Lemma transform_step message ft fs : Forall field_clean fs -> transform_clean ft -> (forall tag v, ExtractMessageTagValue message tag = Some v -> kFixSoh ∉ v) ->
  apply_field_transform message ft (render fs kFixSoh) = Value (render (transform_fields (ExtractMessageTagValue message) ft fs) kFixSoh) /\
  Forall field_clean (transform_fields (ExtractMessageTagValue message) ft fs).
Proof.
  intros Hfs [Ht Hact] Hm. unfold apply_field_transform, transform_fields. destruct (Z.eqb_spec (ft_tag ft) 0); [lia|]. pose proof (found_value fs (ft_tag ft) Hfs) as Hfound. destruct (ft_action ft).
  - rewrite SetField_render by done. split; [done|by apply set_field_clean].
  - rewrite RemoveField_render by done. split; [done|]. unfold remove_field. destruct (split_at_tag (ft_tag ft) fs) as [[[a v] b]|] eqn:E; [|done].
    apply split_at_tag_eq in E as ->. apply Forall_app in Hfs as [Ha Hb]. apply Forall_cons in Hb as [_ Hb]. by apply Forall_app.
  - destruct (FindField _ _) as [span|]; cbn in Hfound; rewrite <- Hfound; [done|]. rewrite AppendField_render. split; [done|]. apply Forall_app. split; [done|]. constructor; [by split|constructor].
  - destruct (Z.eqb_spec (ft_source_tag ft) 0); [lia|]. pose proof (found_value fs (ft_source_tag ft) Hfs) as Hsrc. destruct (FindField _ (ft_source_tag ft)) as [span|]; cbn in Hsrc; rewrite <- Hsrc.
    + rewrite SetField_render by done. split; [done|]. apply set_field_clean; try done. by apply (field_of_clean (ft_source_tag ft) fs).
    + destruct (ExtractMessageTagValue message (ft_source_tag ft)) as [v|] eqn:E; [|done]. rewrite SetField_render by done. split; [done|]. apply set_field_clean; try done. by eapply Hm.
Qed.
* * *
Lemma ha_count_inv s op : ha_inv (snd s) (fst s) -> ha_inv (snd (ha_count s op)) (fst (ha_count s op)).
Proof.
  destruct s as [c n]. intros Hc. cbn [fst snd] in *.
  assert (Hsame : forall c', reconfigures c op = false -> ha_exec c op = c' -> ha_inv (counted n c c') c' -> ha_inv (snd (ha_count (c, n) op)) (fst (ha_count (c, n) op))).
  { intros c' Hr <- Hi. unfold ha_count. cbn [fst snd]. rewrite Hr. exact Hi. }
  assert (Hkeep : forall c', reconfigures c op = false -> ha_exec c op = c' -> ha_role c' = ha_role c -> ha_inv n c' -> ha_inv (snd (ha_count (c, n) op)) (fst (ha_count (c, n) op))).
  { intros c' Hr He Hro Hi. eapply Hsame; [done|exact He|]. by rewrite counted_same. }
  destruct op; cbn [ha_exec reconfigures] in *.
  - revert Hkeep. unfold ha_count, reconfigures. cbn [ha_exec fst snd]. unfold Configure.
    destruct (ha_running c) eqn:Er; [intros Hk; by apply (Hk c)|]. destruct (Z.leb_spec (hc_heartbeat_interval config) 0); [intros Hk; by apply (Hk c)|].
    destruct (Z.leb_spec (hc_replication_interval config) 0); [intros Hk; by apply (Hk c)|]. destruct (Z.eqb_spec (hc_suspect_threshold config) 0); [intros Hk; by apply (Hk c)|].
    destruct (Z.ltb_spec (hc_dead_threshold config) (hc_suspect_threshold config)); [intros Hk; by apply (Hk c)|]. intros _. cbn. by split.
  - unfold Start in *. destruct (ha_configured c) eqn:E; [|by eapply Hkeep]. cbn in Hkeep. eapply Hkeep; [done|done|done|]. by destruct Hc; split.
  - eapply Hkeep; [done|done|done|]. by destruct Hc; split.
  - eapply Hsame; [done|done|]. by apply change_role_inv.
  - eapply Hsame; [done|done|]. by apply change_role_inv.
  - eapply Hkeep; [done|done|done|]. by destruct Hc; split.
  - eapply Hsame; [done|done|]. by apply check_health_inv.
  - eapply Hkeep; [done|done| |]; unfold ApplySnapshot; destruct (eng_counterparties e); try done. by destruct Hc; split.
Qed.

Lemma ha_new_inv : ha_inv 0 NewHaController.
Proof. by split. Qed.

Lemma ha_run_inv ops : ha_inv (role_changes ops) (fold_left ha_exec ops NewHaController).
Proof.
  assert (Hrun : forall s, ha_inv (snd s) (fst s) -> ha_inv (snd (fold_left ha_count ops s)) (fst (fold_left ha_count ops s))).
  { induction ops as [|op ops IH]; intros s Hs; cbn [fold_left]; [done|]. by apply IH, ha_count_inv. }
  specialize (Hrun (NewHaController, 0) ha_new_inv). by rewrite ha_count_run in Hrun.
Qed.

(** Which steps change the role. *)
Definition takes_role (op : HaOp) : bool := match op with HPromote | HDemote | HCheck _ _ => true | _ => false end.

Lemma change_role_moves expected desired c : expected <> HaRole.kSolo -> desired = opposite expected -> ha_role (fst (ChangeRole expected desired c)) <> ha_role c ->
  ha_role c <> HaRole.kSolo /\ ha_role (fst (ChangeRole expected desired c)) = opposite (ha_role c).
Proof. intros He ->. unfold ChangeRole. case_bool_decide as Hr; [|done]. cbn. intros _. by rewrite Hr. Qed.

DESCRIPTION OF THE TASK: What is asked for is an exact copy of the lines above from the one containing "intros Hfs [Ht" through the one containing "- rewrite RemoveField_render", and only those.

FINISHED EXERCISE:
  intros Hfs [Ht Hact] Hm. unfold apply_field_transform, transform_fields. destruct (Z.eqb_spec (ft_tag ft) 0); [lia|]. pose proof (found_value fs (ft_tag ft) Hfs) as Hfound. destruct (ft_action ft).
  - rewrite SetField_render by done. split; [done|by apply set_field_clean].
  - rewrite RemoveField_render by done. split; [done|]. unfold remove_field. destruct (split_at_tag (ft_tag ft) fs) as [[[a v] b]|] eqn:E; [|done].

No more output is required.